Talk to me about enlightenment! Epiphanies and moments of transcendence have their place in stories and biographies. I can recall some of my own moments of illumination as well — but I have realized that the insights of the past rarely impart any sense of mastery; neither do they serve as a qualification badges for a practitioner. In mindful practice, there is only the open embrace of the present, surrendering myself to the instructiveness of the moment (this dissatisfaction, this pain, this despair) while relinquishing the baggage that keep me from seeing what is square in front of me, even the most towering insights earned in the past, the most nurturing times of personal growth and development.

Leaning into the thick of this working life, I have taken to some practices to help me further discover the teacher in every moment. Waking up, for example, is never easy for me. I resent every moment when the alarm rudely tears me away from the sweetness of slumber and the warmth of the bed. Outside it is dark and cold; I am grumpy and foggy. The first waking moment of the day is full of discomfort – Herculean effort must be mustered just to get through it.
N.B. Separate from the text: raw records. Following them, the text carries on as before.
(** * Food delivery dispatch: route graph, shortest paths and order book

    A shallow embedding of [food_delivery.cpp] (class [FoodDeliverySystem])
    and the properties of its route graph, Dijkstra search and order
    life cycle. *)

From Stdlib Require Import ZArith String List Lia.
From Stdlib.Floats Require Import SpecFloat.
From stdpp Require Import base option list gmap strings sorting.

Local Open Scope Z_scope.

(** ** Machine integers

    [int] is a 32-bit signed integer; arithmetic is written with its
    wrap-around. *)

Definition INT_MAX : Z := 2147483647.
Definition INT_MIN : Z := -2147483648.

Definition wrap (z : Z) : Z := (z + 2147483648) mod 4294967296 - 2147483648.

Definition int_add (a b : Z) : Z := wrap (a + b).

Definition in_int (z : Z) : Prop := INT_MIN <= z <= INT_MAX.

(** [double] values are only stored and copied by the program. *)
Definition double : Type := spec_float.

(** ** [std::map] operations *)

Section StdMap.
Context {K : Type} `{Countable K} {V : Type}.

(** [m.count(k)], also [m.find(k) != m.end()]. *)
Definition count (m : gmap K V) (k : K) : bool :=
  match m !! k with Some _ => true | None => false end.

(** [m[k]]: a missing key is inserted with the value-initialised
    default before its slot is returned. *)
Definition index (dflt : V) (m : gmap K V) (k : K) : gmap K V * V :=
  match m !! k with
  | Some v => (m, v)
  | None => (<[k := dflt]> m, dflt)
  end.
End StdMap.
However, it is also full of possibilities: in mindfulness, I follow the questions, “who doesn’t want to wake up?” “What is this feeling of reluctance, what is its texture, what sensations and sentiments compose this negativity?” As usual, there are no ideational answers to these meditations, but in pursuing this line of inquiry, a moment of tension opens a space for investigation, offering a glimpse into the very fundamental quality of experience. Without this attention to the immediacy of experience, I am liable to be beaten down by their repeated imposition. In mindfulness, the experience is new, fresh, open and not as rigid as it is perceived to be under a less attentive state of mind. Admittedly, this practice has not make waking up every morning any easier – alas, it remains a pain in the ass – but it has become more acceptable, as if I have discovered my own willingness to face the challenge. And herein lies the central paradox of Buddhist practice:  in mindfulness, I have become more sensitive to every pain wrought by the fragility of life; yet the sensitivity nourishes a certitude, an intuitive trust in my capacity to cope, my capacity to fully grapple with everything that this wild and wonderful human life has to offer. There is no mastery – only honest engagement, moment after moment.

Now I stand in a long line. The bus is late – held up in traffic on the first snowy day of the year. The faces around me are sullen and resigned. My fellow commuters may not object if I called us all slaves of a modern sort.  But I dismiss the bleak proclamation and survey the snowy landscape. To practice Buddhism at this stage in life is different from the way I practiced a decade ago. Now, there is snow, schedules and responsibilities – they are my only teachers. There is no wisdom apart from this reality, this present moment. I look up and see a seagull cut a path across a swath of trees and disappear behind the snow-frosted train tracks. The routine is the same, but this day will not come again.

Dave Chang

Dave Chang lives in Vancouver, British Columbia and has been practicing Zen for over 10 years. He teaches English at a local high school and is currently finishing his MA in neuroscience, meditation and ecology.